[Stored data]
(** A duration is read as its count times its unit.  A literal followed by a
    unit of the table, in any case and with any white space around, means that
    many seconds, unless it is longer than a hundred years or the same count of
    years would overflow [timedelta]; then it is no duration. *)
Theorem parse_duration_spec `{UCD} (n factor : Z) (unit : string) (raw_unit before after : ustr)
    (Hn : 0 <= n) (Hlen : (length (str_int n) <= int_max_str_digits)%nat)
    (Hunit : assoc unit (mapping 1) = Some factor) (Hcase : map ascii_lower raw_unit = u unit)
    (Hbefore : Forall (fun c => is_space c = true) before) (Hafter : Forall (fun c => is_space c = true) after) :
  parse_duration (before ++ (str_int n ++ raw_unit) ++ after) =
  Ok (if (n * _DAYS_PER_YEAR <=? timedelta_max_days) && (td_days (n * factor) <=? _MAX_DURATION_DAYS)
      then Some (n * factor) else None).
Proof.
  rewrite <- (parse_duration_literal n factor unit raw_unit Hn Hlen Hunit Hcase). unfold parse_duration.
  destruct (literal_plain n unit raw_unit Hn (mk_is_Some _ _ (mapping_scale _ _ 0 Hunit)) Hcase) as [Hne Hs].
  rewrite (strip_padded _ before after Hne Hs Hbefore Hafter).
  assert (strip_ws (str_int n ++ raw_unit) = str_int n ++ raw_unit) as -> by exact (strip_none is_space _ Hs). done.
Qed.

Lemma parse_duration_spec_witness :
  @parse_duration ascii_ucd (u " 2YE") = Ok (Some (2 * 31536000)).
Proof.
  exact (@parse_duration_spec ascii_ucd 2 31536000 "ye" (u "YE") (u " ") [] ltac:(lia) ltac:(vm_compute; lia)
           eq_refl eq_refl ltac:(by repeat constructor) ltac:(constructor)).
Defined.

(** The table is built for every unit at once, so the year entry decides
    whether a count of seconds is accepted: 35 days written in seconds are
    no duration. *)
Lemma seconds_overflow_as_years `{UCD} : parse_duration (u "3000000s") = Ok None /\ td_days 3000000 = 34.
Proof.
  split; [|done].
  exact (parse_duration_literal 3000000 1 "s" (u "s") ltac:(lia) ltac:(vm_compute; lia) eq_refl eq_refl).
Qed.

* _About this task_
Reproduce the records above word for word.

* _Task result_
(** A duration is read as its count times its unit.  A literal followed by a
    unit of the table, in any case and with any white space around, means that
    many seconds, unless it is longer than a hundred years or the same count of
    years would overflow [timedelta]; then it is no duration. *)
Theorem parse_duration_spec `{UCD} (n factor : Z) (unit : string) (raw_unit before after : ustr)
    (Hn : 0 <= n) (Hlen : (length (str_int n) <= int_max_str_digits)%nat)
    (Hunit : assoc unit (mapping 1) = Some factor) (Hcase : map ascii_lower raw_unit = u unit)
    (Hbefore : Forall (fun c => is_space c = true) before) (Hafter : Forall (fun c => is_space c = true) after) :
  parse_duration (before ++ (str_int n ++ raw_unit) ++ after) =
  Ok (if (n * _DAYS_PER_YEAR <=? timedelta_max_days) && (td_days (n * factor) <=? _MAX_DURATION_DAYS)
      then Some (n * factor) else None).
Proof.
  rewrite <- (parse_duration_literal n factor unit raw_unit Hn Hlen Hunit Hcase). unfold parse_duration.
  destruct (literal_plain n unit raw_unit Hn (mk_is_Some _ _ (mapping_scale _ _ 0 Hunit)) Hcase) as [Hne Hs].
  rewrite (strip_padded _ before after Hne Hs Hbefore Hafter).
  assert (strip_ws (str_int n ++ raw_unit) = str_int n ++ raw_unit) as -> by exact (strip_none is_space _ Hs). done.
Qed.

Lemma parse_duration_spec_witness :
  @parse_duration ascii_ucd (u " 2YE") = Ok (Some (2 * 31536000)).
Proof.
  exact (@parse_duration_spec ascii_ucd 2 31536000 "ye" (u "YE") (u " ") [] ltac:(lia) ltac:(vm_compute; lia)
           eq_refl eq_refl ltac:(by repeat constructor) ltac:(constructor)).
Defined.

(** The table is built for every unit at once, so the year entry decides
    whether a count of seconds is accepted: 35 days written in seconds are
    no duration. *)
Lemma seconds_overflow_as_years `{UCD} : parse_duration (u "3000000s") = Ok None /\ td_days 3000000 = 34.
Proof.
  split; [|done].
  exact (parse_duration_literal 3000000 1 "s" (u "s") ltac:(lia) ltac:(vm_compute; lia) eq_refl eq_refl).
Qed.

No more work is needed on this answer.